SUPERFLEX, Expedition #2
October 20–November 3, 2019
Participants: Derya Akkaynak, Camila Jaber, Jun Kamei, Markus Reymann, Shanee Stopnitzky, Joey Tau, Daniela Zyman
Deep Sea Minding
Deep Sea Minding is a three-year transdisciplinary research project developed by SUPERFLEX. It explores the deeper parts of our consciousness, merging art and science to create new understandings of marine species at a time when the deep sea is closer than ever. Deep Sea Minding considers whether the water will become a destructive force or an element of transformation and proposes the creation of structures that could serve the needs and desires of both humans and marine creatures. Commissioned by TBA21–Academy as part of the three-year fellowship The Current, SUPERFLEX departs to Papua New Guinea on Expedition #2 accompanied by oceanographers, material scientists, marine biologists, activists, and curators.
Expedition #1 was an exploration of the deep sea, in Expedition #2, we will rise to the surface. Humans are bound to the surface of the Earth. Even when we climb the highest mountain we are still bound to the surface of the mountain. Only in the ocean the opportunity arises to break free from this constriction, submerging ourselves below the surface and immersing ourselves in its boundlessness.
Why would we want to go beyond the surface?
We know about the depths of the planet. We know that about 95 percent of life in the ocean exists below the surface and we know that we know very little about these life forms. This planetary unconsciousness is mirrored by the depths of our own minds. We awake almost every morning with strange dreams of which we cannot explain.
Perhaps the rising surface of the ocean invites us to reimagine all the world’s surfaces. What if we were to understand this not just as a shift in the relation between the oceans and the land, but between our rational minds and the deep unconscious, between being human and being fish, between being dead and alive, between past and present.
Perhaps we don’t really want to break through to the other side but the surface is already moving. Whether we like it or not, the other side is coming!
—SUPERFLEX
About SUPERFLEX
SUPERFLEX is an artist group founded in 1993 by Jakob Fenger, Bjørnstjerne Christiansen and Rasmus Nielsen. Through a complex and diverse practice, SUPERFLEX challenges the role of the artist today and explores the nature of globalisation and the systems of power. Describing their work as tools, multiple areas of application or use are implied. SUPERFLEX’s practice is, as the name suggests, not bound to any form or context.
About The Current
TBA21–Academy’s The Current is concerned with the state of the ocean and the discourse around it and seeks to provide a platform for the cultivation of interdisciplinary thought, the exchange of ideas and new knowledge production.

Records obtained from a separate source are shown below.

Lemma call_well_formed e op : wf_prog (call_steps (vw e) op).
Proof.
  assert (Hm : wf_prog (mchan_integrity_steps (chan e))) by apply loads_well_formed, mchan_integrity_loads.
  assert (Hr : wf_prog (remote_ready_steps (vw e))) by apply loads_well_formed, ready_loads.
  assert (Hu : wf_prog (instance_used_steps (vw e))) by apply loads_well_formed, used_loads.
  destruct op as [sz | buf size | | buf]; cbn [call_steps]; apply well_formed_bind; try (intros; exact I).
  - apply well_formed_bind; [exact Hr |]. intros r. destruct (negb _); [exact I |].
    destruct (_ =? 0); [exact I |]. apply well_formed_bind; [exact Hm |]. intros ok. destruct (negb _); [exact I |].
    apply well_formed_bind; [now apply (acquire_pools_well_formed e _ _ 0%nat) |].
    intros [[p bd] |]; [| exact I]. cbv zeta. now destruct (_ || _).
  - apply well_formed_bind; [exact Hr |]. intros r. destruct (negb _); [exact I |].
    destruct (_ || _); [exact I |]. apply well_formed_bind; [exact Hm |]. intros ok. destruct (negb _); [exact I |].
    destruct (bd_of_buf _ _ _) as [[x | [k j]] |]; try exact I. cbn [well_formed].
    split_and!; [exact I | apply bd_encode_ok |]. intros x. now destruct (negb _).
  - cbn [managed_rx_one_steps well_formed]. split_and!; [exact I | exact I |]. intros x. destruct (negb _); [exact I |].
    cbv zeta. destruct (nthZ _ _); [| exact I]. now destruct (_ && _).
  - apply well_formed_bind; [exact Hu |]. intros u. destruct (negb u); [exact I |].
    destruct (_ =? _); [exact I |]. apply well_formed_bind; [exact Hm |]. intros ok. destruct (negb _); [exact I |].
    destruct (bd_of_buf _ _ _) as [[x | [k j]] |] eqn:Eb; try exact I. cbn [well_formed].
    split_and!; [| apply bd_encode_ok | intros x; exact I]. eapply (bd_of_buf_pool _ _ C); eauto.
Qed.

Lemma all_bd k : elem_size (base k) = SIZEOF_BD.
Proof. apply own_queue_all, (elem_size_bd _ _ C). Qed.

Lemma four_pools e : (length (active_pools (chan e)) <= 4)%nat.
Proof.
  assert (Hc := cn_wf _ _ C e). rewrite (active_length _ _ Hc). assert (H := mw_num _ _ Hc).
  unfold IPC_SHM_MAX_POOLS in H. lia.
Qed.

Lemma code_within t op : within (call_accesses op) (channel_code vw t op).
Proof. apply expand_within; [exact all_bd | apply call_within, four_pools]. Qed.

Organised in three-year cycles, the programme centres around annual expeditions at sea and land-based Convenings linked to the exploratory theme of each ocean encounter. Each cycle of The Current is led by one or more Expedition Leaders selected by the Academy, who in turn nominate Fellows—artists, curators, scientists, and other cultural actors—to join a collective research project unfolding over the three years. Chus Martínez and SUPERFLEX have been appointed by TBA21–Academy as Expedition Leaders of the second three-year cycle of The Current. Their projects will run in parallel from 2018 to 2020.
About TBA21-Academy
TBA21–Academy leads artists, scientists, and thought-leaders on expeditions of collaborative discovery. Founded by Francesca Thyssen-Bornemisza and led by Director Markus Reymann, the Academy is dedicated to fostering a deeper understanding of the ocean through the lens of art and to engendering creative solutions to its most pressing issues. TBA21–Academy commissions interdisciplinary research that catalyses engagement, stimulates new knowledge, and inspires artistic production. Established in 2011, the nonprofit’s programme is informed by a belief in the power of exchange between disciplines and in the ability of the arts as a vessel for communication, change, and action.